==== Exercise input
Lemma open_spec path flags w (Q : Z * option kes_storage -> world -> Prop) :
  world_ok w -> unlocked w path ->
  (forall f, w_files w !! path = Some f -> Forall is_byte f) ->
  (forall w' code, same_world w w' ->
     match w_files w !! path with
     | None => code = KES_ERROR_IO \/ code = KES_ERROR_NOMEM /\ ~ quiet w
     | Some f => image_refused f (~ quiet w) code
     end -> Q (code, None) w') ->
  (forall w' f sto, w_files w !! path = Some f -> image_opened f flags sto ->
     0 <= sto_fd sto -> fd_attrs w !! sto_fd sto = None ->
     evolves w w' (w_files w)
       (<[sto_fd sto := (path, negb (has_flag flags KES_STORAGE_READONLY), None)]> (fd_attrs w)) ->
     Q (KES_SUCCESS, Some sto) w') ->
  wp (kes_storage_open (Some path) flags true) w Q.
Proof.
  intros Hwok Hun Hbytes Hno Hok. unfold kes_storage_open. cbn [negb].
  assert (forall w', same_world w w' -> ~ quiet w -> forall code,
            code = KES_ERROR_IO \/ code = KES_ERROR_NOMEM -> Q (code, None) w') as Hnoisy.
  { intros w' Hw Hq code Hc. apply Hno; [done|].
    destruct (w_files w !! path); destruct Hc as [->| ->]; auto; by constructor. }
  wp_bind. apply wp_calloc; [|intros; wp_ret; auto].
  intros w1 Hw1. wp_bind. apply wp_mutex_init; intros w2 Hw2;
    pose proof (evolves_trans _ _ _ _ _ _ _ Hw1 Hw2) as H02;
    assert (same_world w w2) as Hs2 by (by destruct Hw1 as [<- <- _ _]); clear H02.
  2:{ intros Hq. wp_ret. apply Hnoisy; [done|exact (noisy_back _ _ _ _ Hw1 Hq)|by right]. }
  cbn [Z.eqb negb]. wp_bind. apply wp_open; [by apply Hs2| |].
  2:{ intros w3 Hw3 Hq. change (-1 <? 0) with true. wp_ret.
      assert (same_world w w3) as Hs3
        by (eapply evolves_trans; [exact Hs2|]; by destruct Hs2 as [<- <- _ _]).
      apply Hno; [done|]. destruct Hs2 as [Hf2 _ _ Hq2]. rewrite Hf2 in Hq.
      destruct (w_files w !! path); [|by left]. constructor.
      intros Hquiet. destruct (Hq (Hq2 Hquiet)). done. }
  intros w3 fd Hfd Hfresh Hw3 Hex. pose proof Hs2 as [Hf2 Ha2 _ _]. rewrite Hf2, Ha2 in *.
  destruct (Z.ltb_spec fd 0); [lia|].
  destruct (w_files w !! path) as [f|] eqn:Hpath; [|by destruct Hex as [[? ?]|?]].
  unfold opened_files in Hw3. rewrite Hpath in Hw3. cbn [O_TRUNC O_WRITABLE] in Hw3.
  set (wr := negb (has_flag flags KES_STORAGE_READONLY)) in *.
  assert (evolves w w3 (w_files w) (<[fd := (path, wr, None)]> (fd_attrs w))) as Hs3
    by (eapply evolves_trans; [exact Hs2|exact Hw3]).
  pose proof Hs3 as [Hf3 Ha3 _ _]. cbv zeta. wp_bind.
  eapply (wp_flock fd LOCK_SH w3 path wr None); [by rewrite Ha3, lookup_insert_eq| | |].
  { intros fd' a Hne. rewrite Ha3, lookup_insert_ne by done. apply Hun. }
  2:{ intros w4 Hw4 Hq. change (negb (-1 =? 0)) with true. cbv iota. wp_bind. apply wp_close.
      intros w5 Hw5. wp_ret. apply Hnoisy; [|exact (noisy_back _ _ _ _ Hs3 Hq)|by left].
      pose proof (evolves_trans _ _ _ _ _ _ _ Hs3 Hw4) as Hs4. rewrite Hf3, Ha3 in Hs4.
      pose proof (closed_again _ _ _ _ _ _ _ Hfresh Hs4 Hw5) as H5.
      by destruct Hs4 as [E _ _ _]; rewrite E in H5. }
  intros w4 Hw4. change (negb (0 =? 0)) with false. cbv iota.
  rewrite Hf3, Ha3, insert_insert_eq in Hw4.
  assert (evolves w w4 (w_files w) (<[fd := (path, wr, Some LOCK_SH)]> (fd_attrs w))) as Hs4
    by (by eapply evolves_trans).
  pose proof Hs4 as [Hf4 Ha4 _ Hq4]. specialize (Hbytes f eq_refl).
  assert (forall w' code, same_world w4 w' -> image_refused f (~ quiet w) code ->
    wp (flock_un fd ;;; sys_close fd ;;; ret (code, None)) w' Q) as Hfail.
  { intros w' code Hw' Hr. eapply wp_open_fail; [done|exact Hs4|done|].
    intros w'' Hw''. by apply Hno. }
  wp_bind. eapply (load_desc_spec _ w4 path wr (Some LOCK_SH) f).
  { apply zero_desc_ok. } { split; [by rewrite Ha4, lookup_insert_eq|by rewrite Hf4]. } { done. }
  intros w5 code d5 Hw5 Hd5 Hpost. cbn [sto_desc] in Hpost.
  destruct Hpost as [(-> & Hl & -> & Hm & Hv)|[(-> & Hl & -> & Hor)|(-> & Hq & _)]].
  2:{ apply Hfail; [done|]. by destruct Hor; [apply refused_magic|apply refused_version]. }
  2:{ apply Hfail; [done|]. destruct (decide (length f < 112)%nat); [by apply refused_short|].
      apply refused_fault. intros Hquiet. by specialize (Hq (Hq4 Hquiet)). }
  rewrite Z.eqb_refl. cbn [negb]. wp_bind. cbn [sto_desc set_desc].
  apply kes_bitmap_create_any.
  { intros Hz. apply Hfail; [done|]. by apply refused_no_blocks. }
  2:{ intros w6 Hw6 Hq. apply Hfail.
      - eapply evolves_trans; [exact Hw5|]. by destruct Hw5 as [<- <- _ _].
      - apply refused_memory. eapply noisy_back; [exact Hs4|]. by eapply noisy_back. }
  intros w6 Hw6 Hnz. rewrite Z.eqb_refl. cbn [negb]. cbn [sto_bitmap set_bitmap sto_desc].
  assert (same_world w4 w6) as Hs6
    by (eapply evolves_trans; [exact Hw5|]; by destruct Hw5 as [<- <- _ _]).
  pose proof Hs6 as [Hf6 Ha6 _ Hq6]. wp_bind.
  eapply (kes_bitmap_load_any _ fd _ w6 (path, wr, Some LOCK_SH) f);
    [apply empty_buf_ok|done|by rewrite Ha6, Ha4, lookup_insert_eq|by rewrite Hf6, Hf4|done|].
  intros w7 code bm Hw7 (Hb & Hg & Hload).
  assert (same_world w4 w7) as Hs7
    by (eapply evolves_trans; [exact Hs6|]; by destruct Hs6 as [<- <- _ _]).
  destruct Hload as [[-> Hdata]|[-> Hq]].
  2:{ apply Hfail; [done|]. cbn [empty_bitmap bm_total_bytes] in Hq.
      destruct (decide (bitmap_offset (decode_desc f) < 0 \/
        Z.of_nat (length f) < bitmap_offset (decode_desc f) +
                              bytes_for (desc_user_blocks (decode_desc f)))).
      - by apply refused_no_map.
      - apply refused_fault. intros Hquiet. specialize (Hq (Hq6 (Hq4 Hquiet))). tauto. }
  rewrite Z.eqb_refl. cbn [negb]. wp_bind. eapply wp_lift; [by apply buf_checksum|].
  cbv iota zeta. change (default 0 (Some (kfl_crc32c 0 (bm_data bm)))) with (kfl_crc32c 0 (bm_data bm)).
  change (KES_SUCCESS =? KES_SUCCESS) with true. cbn [andb sto_desc set_bitmap set_desc].
  destruct (Z.eqb_spec (kfl_crc32c 0 (bm_data bm)) (desc_bitmap_checksum (decode_desc f)))
    as [Hc|Hc]; cbn [negb]; cbv iota.
  2:{ apply Hfail; [done|]. apply refused_checksum. intros Hoff Hcr. by rewrite Hdata in Hc. }
  rewrite Z.eqb_refl. cbn [negb]. wp_bind.
  eapply (wp_flock_un fd w7 path wr (Some LOCK_SH)).
  { destruct Hs7 as [_ -> _ _]. by rewrite Ha4, lookup_insert_eq. }
  intros w8 Hw8. wp_ret. eapply (Hok w8 f); [done|by apply image_opened_intro|done|done|].
  cbn [sto_fd set_bitmap set_desc].
  pose proof (evolves_trans _ _ _ _ _ _ _ Hs4 Hs7) as Hs7'. pose proof Hs7' as [Hf7 Ha7 _ _].
  rewrite Hf7, Ha7, Ha4, Hf4, insert_insert_eq in Hw8. by eapply evolves_trans.
Qed.
(* ===== verification/Spec.v ===== *)
(** * What a storage promises: the abstract store

    A fault-free storage, seen through any number of handles, is a set of
    allocated block numbers, the last extent identifier handed out, and an
    array of user bytes.  [store_step] gives each call's result and effect on
    that state; [Refinement] shows that the code behaves so. *)
From S2P Require Import Prelude Types FirstFit System.

Record store := mkStore {
  a_used : gset Z;             (* allocated blocks *)
  a_next : Z;                  (* last extent identifier *)
  a_area : list Z;             (* content of the user blocks *)
  a_handles : gmap Z bool      (* open handles: read-only? *)
}.

Section store.
(** Number of user blocks and block size. *)
Context (N B : Z).

Definition store_alloc (st : store) (req : kes_extent_request)
    : Z * option kes_extent_descriptor * store :=
  if req_block_count req =? 0 then (KES_ERROR_INVALID, None, st)
  else
    match first_free N (a_used st) (req_block_count req) (req_hint_block req) with
    | None => (KES_ERROR_NOSPACE, None, st)
    | Some s =>
        let id := u64 (a_next st + 1) in
        (KES_SUCCESS, Some (mkExtent s (req_block_count req) (req_flags req) id),
         mkStore (a_used st ∪ blocks s (req_block_count req)) id (a_area st) (a_handles st))
    end.

Definition store_free (st : store) (e : kes_extent_descriptor) : Z * store :=
  if forallb (fun j => bool_decide (j ∈ a_used st)) (seqZ (ext_start_block e) (ext_block_count e))
  then (KES_SUCCESS,
        mkStore (a_used st ∖ blocks (ext_start_block e) (ext_block_count e)) (a_next st)
          (a_area st) (a_handles st))
  else (KES_ERROR_NOTFOUND, st).

(** Position of an extent's byte in the user area. *)
Definition area_pos (e : kes_extent_descriptor) (offset : Z) : Z := ext_start_block e * B + offset.

Definition store_write (st : store) (e : kes_extent_descriptor) (offset : Z) (data : list Z)
    : Z * store :=
  if ext_block_count e * B <? offset + Z.of_nat (length data) then (KES_ERROR_INVALID, st)
  else (KES_SUCCESS,
        mkStore (a_used st) (a_next st) (splice (Z.to_nat (area_pos e offset)) data (a_area st))
          (a_handles st)).

Definition store_read (st : store) (e : kes_extent_descriptor) (offset size : Z)
    : Z * list Z :=
  if ext_block_count e * B <? offset + size then (KES_ERROR_INVALID, [])
  else (KES_SUCCESS, slice (Z.to_nat (area_pos e offset)) (Z.to_nat size) (a_area st)).

Definition with_handles (hs : gmap Z bool) (st : store) : store :=
  mkStore (a_used st) (a_next st) (a_area st) hs.

(** The calls of a storage in use: results and effects are functions of the
    abstract state. *)
Inductive store_step (st : store) : label -> store -> Prop :=
  | SAlloc fd req code ext o st' :
      a_handles st !! fd = Some false ->
      store_alloc st req = (code, o, st') ->
      (forall e, o = Some e -> ext = e) ->
      store_step st (LAlloc fd req code ext) st'
  | SFree fd e code st' :
      a_handles st !! fd = Some false ->
      store_free st e = (code, st') ->
      store_step st (LFree fd e code) st'
  | SWrite fd e offset data code st' :
      a_handles st !! fd = Some false ->
      store_write st e offset data = (code, st') ->
      store_step st (LWrite fd e offset data code) st'
  | SRead fd ro e offset size code bytes :
      a_handles st !! fd = Some ro ->
      store_read st e offset size = (code, bytes) ->
      store_step st (LRead fd e offset size code bytes) st
  | SSync fd :
      a_handles st !! fd = Some false ->
      store_step st (LSync fd KES_SUCCESS) st
  | SOpen flags fd :
      a_handles st !! fd = None ->
      store_step st (LOpen flags KES_SUCCESS fd)
        (with_handles (<[fd := has_flag flags KES_STORAGE_READONLY]> (a_handles st)) st)
  | SClose fd ro :
      a_handles st !! fd = Some ro ->
      store_step st (LClose fd) (with_handles (delete fd (a_handles st)) st)
  | SKill fd ro :
      a_handles st !! fd = Some ro ->
      store_step st (LKill fd) (with_handles (delete fd (a_handles st)) st)
  (* through a read-only handle nothing but reading is possible *)
  | SAllocRO fd req ext :
      a_handles st !! fd = Some true -> store_step st (LAlloc fd req KES_ERROR_INVALID ext) st
  | SFreeRO fd e :
      a_handles st !! fd = Some true -> store_step st (LFree fd e KES_ERROR_INVALID) st
  | SWriteRO fd e offset data :
      a_handles st !! fd = Some true ->
      store_step st (LWrite fd e offset data KES_ERROR_INVALID) st
  | SSyncRO fd :
      a_handles st !! fd = Some true -> store_step st (LSync fd KES_ERROR_INVALID) st.
End store.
========
● Directions for this task:
Where the string "option" occurs in a line of the material above, copy the whole line.

● Result of this exercise:
Lemma open_spec path flags w (Q : Z * option kes_storage -> world -> Prop) :
    : Z * option kes_extent_descriptor * store :=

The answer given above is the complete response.